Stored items
★ ★ ★ ★
(* ===== verification/PartMbr.v ===== *)
(** * PartitionDxe: the other partition formats (Mbr.c, Apple.c, ElTorito.c)

    The legacy master boot record with its chain of extended partitions, Apple's
    partition map and El Torito boot catalogs, and the order in which the formats are
    tried ([PartitionDriverBindingStart] of Partition.c).  A disk block is a list of
    bytes. *)

From Stdlib Require Import ZArith Lia.
From stdpp Require Import base list list_numbers strings.
From S2P Require Import Prelude PartDisk PartGpt.

Open Scope Z_scope.

(** ** The master boot record *)

Definition MBR_SIGNATURE : Z := 0xAA55.
Definition MBR_SIZE : Z := 512.
Definition PMBR_GPT_PARTITION : Z := 0xEE.
Definition EFI_PARTITION : Z := 0xEF.

Definition OSIndicator (Mbr : list Z) (i : nat) : Z := load 1 (450 + 16 * i) Mbr.
Definition StartLBA (Mbr : list Z) (i : nat) : Z := load 4 (454 + 16 * i) Mbr.
Definition SizeInLBA (Mbr : list Z) (i : nat) : Z := load 4 (458 + 16 * i) Mbr.
Definition mbr_signature (Mbr : list Z) : Z := load 2 510 Mbr.

Definition null_entry (Mbr : list Z) (i : nat) : bool := (OSIndicator Mbr i =? 0) || (SizeInLBA Mbr i =? 0).
Definition is_extended (Mbr : list Z) (i : nat) : bool := (OSIndicator Mbr i =? 0x05) || (OSIndicator Mbr i =? 0x0F).

(** [EndingLBA] and [NewEndingLBA], 32-bit numbers. *)
Definition end_lba (Mbr : list Z) (i : nat) : Z := wrap32 (StartLBA Mbr i + SizeInLBA Mbr i - 1).

(** The loop over Index2: false if an entry overlaps entry [i]. *)
Fixpoint valid_rest (Mbr : list Z) (i : nat) (js : list nat) : bool :=
  match js with
  | [] => true
  | j :: js =>
      if null_entry Mbr j then valid_rest Mbr i js
      else if (StartLBA Mbr i <=? end_lba Mbr j) && (StartLBA Mbr j <=? end_lba Mbr i) then false
      else valid_rest Mbr i js
  end.

(** The loop over Index1. *)
Fixpoint valid_loop (Mbr : list Z) (LastLba : Z) (ks : list nat) (MbrValid : bool) : bool :=
  match ks with
  | [] => MbrValid
  | i :: ks =>
      if null_entry Mbr i then valid_loop Mbr LastLba ks MbrValid
      else if LastLba <? end_lba Mbr i then false
      else if valid_rest Mbr i ks then valid_loop Mbr LastLba ks true else false
  end.

Definition PartitionValidMbr (Mbr : list Z) (LastLba : Z) : bool :=
  if negb (mbr_signature Mbr =? MBR_SIGNATURE) then false else valid_loop Mbr LastLba (seq 0 4) false.

Section Formats.
Context {D : Type} `{DiskIo D} (m : EFI_BLOCK_IO_MEDIA).

Definition mbr_node (Number Start Size : Z) (Signature : list Z) : DevNode := HardDrive {|
  hd_PartitionNumber := Number; hd_PartitionStart := Start; hd_PartitionSize := Size; hd_Signature := Signature ++ replicate 12 0;
  hd_MBRType := 1; hd_SignatureType := 1 |}.

(** The primary partitions; the protective entry ends the loop. *)
Fixpoint install_primary (Mbr : list Z) (ks : list nat) (PartitionNumber : Z) (Found : EFI_STATUS) : M (Part D) EFI_STATUS :=
  match ks with
  | [] => mret Found
  | i :: ks =>
      if null_entry Mbr i then install_primary Mbr ks PartitionNumber Found
      else if OSIndicator Mbr i =? PMBR_GPT_PARTITION then mret EFI_NOT_FOUND
      else
        let Start := StartLBA Mbr i in
        let Size := SizeInLBA Mbr i in
        Status ← PartitionInstallChildHandle m (mbr_node PartitionNumber Start Size (slice 440 4 Mbr)) Start (wrap64 (Start + Size - 1)) MBR_SIZE
                   (OSIndicator Mbr i =? EFI_PARTITION);
        install_primary Mbr ks (wrap32 (PartitionNumber + 1)) (if EFI_ERROR Status then Found else EFI_SUCCESS)
  end.

(** One boot record of the chain: the status, and where the next one is. *)
Definition extended_step (Parent : HARDDRIVE_DEVICE_PATH) (Ext PartitionNumber : Z) (Found : EFI_STATUS)
    : M (Part D) (EFI_STATUS * option (Z * Z)) :=
  r ← read_disk m (MultU64x32 Ext (BlockSize m)) (BlockSize m);
  if EFI_ERROR r.1 then mret (r.1, None) else
  let Mbr := r.2 in
  if SizeInLBA Mbr 0 =? 0 then mret (Found, None) else
  if is_extended Mbr 0 then mret (Found, Some (StartLBA Mbr 0, PartitionNumber)) else
  let Start := wrap64 (wrap32 (StartLBA Mbr 0 + Ext) + hd_PartitionStart Parent) in
  let Size := SizeInLBA Mbr 0 in
  if (wrap64 (hd_PartitionStart Parent + hd_PartitionSize Parent) <=? wrap64 (Start + Size - 1)) || (Start <=? hd_PartitionStart Parent)
  then mret (Found, None) else
  Status ← PartitionInstallChildHandle m (mbr_node PartitionNumber Start Size (replicate 4 0)) (wrap64 (Start - hd_PartitionStart Parent))
             (wrap64 (Start - hd_PartitionStart Parent + Size - 1)) MBR_SIZE (OSIndicator Mbr 0 =? EFI_PARTITION);
  let Found := if EFI_ERROR Status then Found else EFI_SUCCESS in
  if negb (is_extended Mbr 1) then mret (Found, None) else
  if StartLBA Mbr 1 =? 0 then mret (Found, None) else
  mret (Found, Some (StartLBA Mbr 1, wrap32 (PartitionNumber + 1))).

(** The chain of logical drives; [None] if it takes more than [fuel] records. *)
Fixpoint install_extended (fuel : nat) (Parent : HARDDRIVE_DEVICE_PATH) (Ext PartitionNumber : Z) (Found : EFI_STATUS) : M (Part D) EFI_STATUS :=
  match fuel with
  | O => undef
  | S fuel =>
      r ← extended_step Parent Ext PartitionNumber Found;
      match r.2 with
      | None => mret r.1
      | Some (Ext, PartitionNumber) =>
          if Ext <? hd_PartitionSize Parent then install_extended fuel Parent Ext PartitionNumber r.1 else mret r.1
      end
  end.

(** [DevicePath] of the parent: an extended partition is a hard drive node. *)
Definition PartitionInstallMbrChildHandles (fuel : nat) (DevicePath : list DevNode) : M (Part D) EFI_STATUS :=
  ok ← alloc (BlockSize m);
  if negb ok then mret EFI_NOT_FOUND else
  r ← read_disk m 0 (BlockSize m);
  if EFI_ERROR r.1 then mret r.1 else
  if BlockSize m <? MBR_SIZE then undef else
  if negb (PartitionValidMbr r.2 (LastBlock m)) then mret EFI_NOT_FOUND else
  match last DevicePath with
  | Some (HardDrive Parent) => install_extended fuel Parent 0 1 EFI_NOT_FOUND
  | _ => install_primary r.2 (seq 0 4) 1 EFI_NOT_FOUND
  end.

(** ** Apple's partition map *)

(** Big-endian fields. *)
Definition be_load (n off : nat) (b : list Z) : Z := le_get (reverse (slice off n b)).

(** The loop over the map; [Block] keeps what a shorter read does not overwrite. *)
Fixpoint apple_loop (fuel : nat) (SubBlockSize BlkPerSec Partition PartitionEntries : Z) (Block : list Z) (Found : EFI_STATUS)
    : M (Part D) EFI_STATUS :=
  if PartitionEntries <? Partition then mret Found else
  match fuel with
  | O => undef
  | S fuel =>
      r ← read_disk m (MultU64x32 Partition SubBlockSize) SubBlockSize;
      if EFI_ERROR r.1 then mret Found else
      let Block := store 0 r.2 Block in
      if negb (be_load 2 0 Block =? 0x504D)
      then apple_loop fuel SubBlockSize BlkPerSec (wrap32 (Partition + 1)) PartitionEntries Block Found else
      let PartitionEntries := if Partition =? 1 then be_load 4 4 Block else PartitionEntries in
      let Start := be_load 4 8 Block / BlkPerSec in
      let Size := be_load 4 12 Block / BlkPerSec in
      Status ← PartitionInstallChildHandle m (CdRom {| cd_BootEntry := 0; cd_PartitionStart := Start; cd_PartitionSize := Size |})
                 Start (wrap64 (Start + Size - 1)) SubBlockSize false;
      apple_loop fuel SubBlockSize BlkPerSec (wrap32 (Partition + 1)) PartitionEntries Block (if EFI_ERROR Status then Found else EFI_SUCCESS)
  end.

(** A block size of 0 in the map is a division by zero. *)
Definition PartitionInstallAppleChildHandles (fuel : nat) : M (Part D) EFI_STATUS :=
  ok ← alloc (BlockSize m);
  if negb ok then mret EFI_NOT_FOUND else
  r ← read_disk m (MultU64x32 0 (BlockSize m)) (BlockSize m);
  if EFI_ERROR r.1 then mret r.1 else
  if BlockSize m <? 16 then undef else
  if negb (be_load 2 0 r.2 =? 0x4552) then mret EFI_NOT_FOUND else
  let SubBlockSize := be_load 2 2 r.2 in
  if SubBlockSize =? 0 then undef else
  let BlkPerSec := BlockSize m / SubBlockSize in
  if negb (BlockSize m =? wrap32 (SubBlockSize * BlkPerSec)) then mret EFI_NOT_FOUND else
  apple_loop fuel SubBlockSize BlkPerSec 1 1 r.2 EFI_NOT_FOUND.

(** ** El Torito *)

Definition SIZE_2KB : Z := 2048.
Definition SIZE_32KB : Z := 32768.
Definition CDVOL_TYPE_END : Z := 0xFF.
Definition CDVOL_TYPE_CODED : Z := 1.

Definition media_sectors (MediaType SectorCount : Z) : Z * Z :=
  if MediaType =? 0 then (SectorCount, BlockSize m)
  else if MediaType =? 4 then (SectorCount, 512)
  else if MediaType =? 1 then (0x50 * 0x02 * 0x0F, 512)
  else if MediaType =? 2 then (0x50 * 0x02 * 0x12, 512)
  else if MediaType =? 3 then (0x50 * 0x02 * 0x24, 512)
  else (0, BlockSize m).

(** The size of a boot entry in blocks. *)
Definition boot_size (VolSpaceSize Lba SectorCount SubBlockSize : Z) : Z :=
  if SectorCount <? 2 then
    if wrap64 (LastBlock m + 1) <? VolSpaceSize then wrap32 (LastBlock m - Lba + 1) else wrap32 (VolSpaceSize - Lba)
  else wrap64 (MultU64x32 SectorCount SubBlockSize + BlockSize m - 1) / BlockSize m.

(** The entries of the catalog from [Index] on. *)
Fixpoint boot_entries (n : nat) (Buffer : list Z) (VolSpaceSize : Z) (Index : nat) (BootEntry : Z) (Found : EFI_STATUS) : M (Part D) EFI_STATUS :=
  match n with
  | O => mret Found
  | S n =>
      let e := drop (32 * Index) Buffer in
      let Lba := load 4 8 e in
      if negb (load 1 0 e =? 0x88) || (Lba =? 0) then boot_entries n Buffer VolSpaceSize (S Index) BootEntry Found else
      let '(SectorCount, SubBlockSize) := media_sectors (Z.land (load 1 1 e) 0xF) (wrap32 (load 2 6 e * (SIZE_2KB / BlockSize m))) in
      let BootEntry := if (Index =? 1)%nat then 0 else BootEntry in
      let SectorCount := if (Index =? 1)%nat then 0 else SectorCount in
      let Start := wrap32 (Lba * (SIZE_2KB / BlockSize m)) in
      let Size := boot_size VolSpaceSize Lba SectorCount SubBlockSize in
      Status ← PartitionInstallChildHandle m
                 (CdRom {| cd_BootEntry := wrap32 BootEntry; cd_PartitionStart := (if SectorCount <? 2 then 0 else Start); cd_PartitionSize := Size |})
                 Start (MultU64x32 (wrap64 (Lba + Size - 1)) (SIZE_2KB / BlockSize m)) SubBlockSize false;
      boot_entries n Buffer VolSpaceSize (S Index) (BootEntry + 1) (if EFI_ERROR Status then Found else EFI_SUCCESS)
  end.

(** The sum of the 16-bit words of the first entry. *)
Definition catalog_sum (Buffer : list Z) : Z := foldr Z.add 0 ((λ i, load 2 (2 * i) Buffer) <$> seq 0 16).

(** The loop over the volume descriptors.  [Catalog] is the pointer into the 2 KB buffer,
    which the loop over the entries moves and nothing sets back; reading a catalog to a
    moved pointer writes outside the buffer. *)
Fixpoint volume_loop (fuel : nat) (Offset VolSpaceSize : Z) (Catalog : nat) (Found : EFI_STATUS) : M (Part D) EFI_STATUS :=
  if MultU64x32 (LastBlock m) (BlockSize m) <? Offset then mret Found else
  match fuel with
  | O => undef
  | S fuel =>
      r ← read_disk m Offset SIZE_2KB;
      if EFI_ERROR r.1 then mret r.1 else
      let V := r.2 in
      if (load 1 0 V =? CDVOL_TYPE_END) || negb (bool_decide (slice 1 5 V = str_bytes "CD001")) then mret Found else
      let VolSpaceSize := if load 1 0 V =? CDVOL_TYPE_CODED then load 4 80 V else VolSpaceSize in
      let next := volume_loop fuel (wrap64 (Offset + SIZE_2KB)) VolSpaceSize in
      if negb (bool_decide (slice 7 23 V = str_bytes "EL TORITO SPECIFICATION")) then next Catalog Found else
      let Lba2KB := load 4 71 V in
      if LastBlock m <? wrap32 (Lba2KB * (SIZE_2KB / BlockSize m)) then next Catalog Found else
      r ← read_disk m (MultU64x32 Lba2KB SIZE_2KB) SIZE_2KB;
      if EFI_ERROR r.1 then next Catalog Found else
      if negb (Catalog =? 0)%nat then undef else
      let Buffer := r.2 in
      if negb (load 1 0 Buffer =? 1) || negb (load 2 30 Buffer =? 0xAA55) then next Catalog Found else
      if negb (Z.land (catalog_sum Buffer) 0xFFFF =? 0) then next Catalog Found else
      let MaxIndex := Z.to_nat (BlockSize m / 32) in
      Found ← boot_entries (MaxIndex - 1) Buffer VolSpaceSize 1 1 Found;
      next (Catalog + 32 * (MaxIndex - 1))%nat Found
  end.

Definition PartitionInstallElToritoChildHandles : M (Part D) EFI_STATUS :=
  if BlockSize m =? 0 then undef else
  if negb (SIZE_2KB mod BlockSize m =? 0) || (SIZE_2KB <? BlockSize m) then mret EFI_NOT_FOUND else
  ok ← alloc SIZE_2KB;
  if negb ok then mret EFI_NOT_FOUND else
  volume_loop (Z.to_nat (MultU64x32 (LastBlock m) (BlockSize m) / SIZE_2KB + 1)) SIZE_32KB 0 0 EFI_NOT_FOUND.

(** ** Detection *)

Definition stops (Status : EFI_STATUS) : bool :=
  negb (EFI_ERROR Status) || bool_decide (Status = EFI_MEDIA_CHANGED) || bool_decide (Status = EFI_NO_MEDIA).

(** The loop over mPartitionDetectRoutineTable. *)
Fixpoint detect_loop (routines : list (M (Part D) EFI_STATUS)) (Status : EFI_STATUS) : M (Part D) EFI_STATUS :=
  match routines with
  | [] => mret Status
  | f :: routines => Status ← f; if stops Status then mret Status else detect_loop routines Status
  end.

Definition detect (CalculateCrc32 : list Z → option Z) (fuel : nat) (DevicePath : list DevNode) : M (Part D) EFI_STATUS :=
  if MediaPresent m || (RemovableMedia m && negb (LogicalPartition m)) then
    detect_loop [PartitionInstallGptChildHandles m CalculateCrc32; PartitionInstallAppleChildHandles fuel;
                 PartitionInstallElToritoChildHandles; PartitionInstallMbrChildHandles fuel DevicePath] EFI_UNSUPPORTED
  else mret EFI_UNSUPPORTED.
End Formats.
★ ★ ★ ★
• YOUR GOAL
Lines from the top of the data above through the line with "Definition null_entry (Mbr", both ends included: copy them exactly, nothing more.

• TASK RESULT
(* ===== verification/PartMbr.v ===== *)
(** * PartitionDxe: the other partition formats (Mbr.c, Apple.c, ElTorito.c)

    The legacy master boot record with its chain of extended partitions, Apple's
    partition map and El Torito boot catalogs, and the order in which the formats are
    tried ([PartitionDriverBindingStart] of Partition.c).  A disk block is a list of
    bytes. *)

From Stdlib Require Import ZArith Lia.
From stdpp Require Import base list list_numbers strings.
From S2P Require Import Prelude PartDisk PartGpt.

Open Scope Z_scope.

(** ** The master boot record *)

Definition MBR_SIGNATURE : Z := 0xAA55.
Definition MBR_SIZE : Z := 512.
Definition PMBR_GPT_PARTITION : Z := 0xEE.
Definition EFI_PARTITION : Z := 0xEF.

Definition OSIndicator (Mbr : list Z) (i : nat) : Z := load 1 (450 + 16 * i) Mbr.
Definition StartLBA (Mbr : list Z) (i : nat) : Z := load 4 (454 + 16 * i) Mbr.
Definition SizeInLBA (Mbr : list Z) (i : nat) : Z := load 4 (458 + 16 * i) Mbr.
Definition mbr_signature (Mbr : list Z) : Z := load 2 510 Mbr.

Definition null_entry (Mbr : list Z) (i : nat) : bool := (OSIndicator Mbr i =? 0) || (SizeInLBA Mbr i =? 0).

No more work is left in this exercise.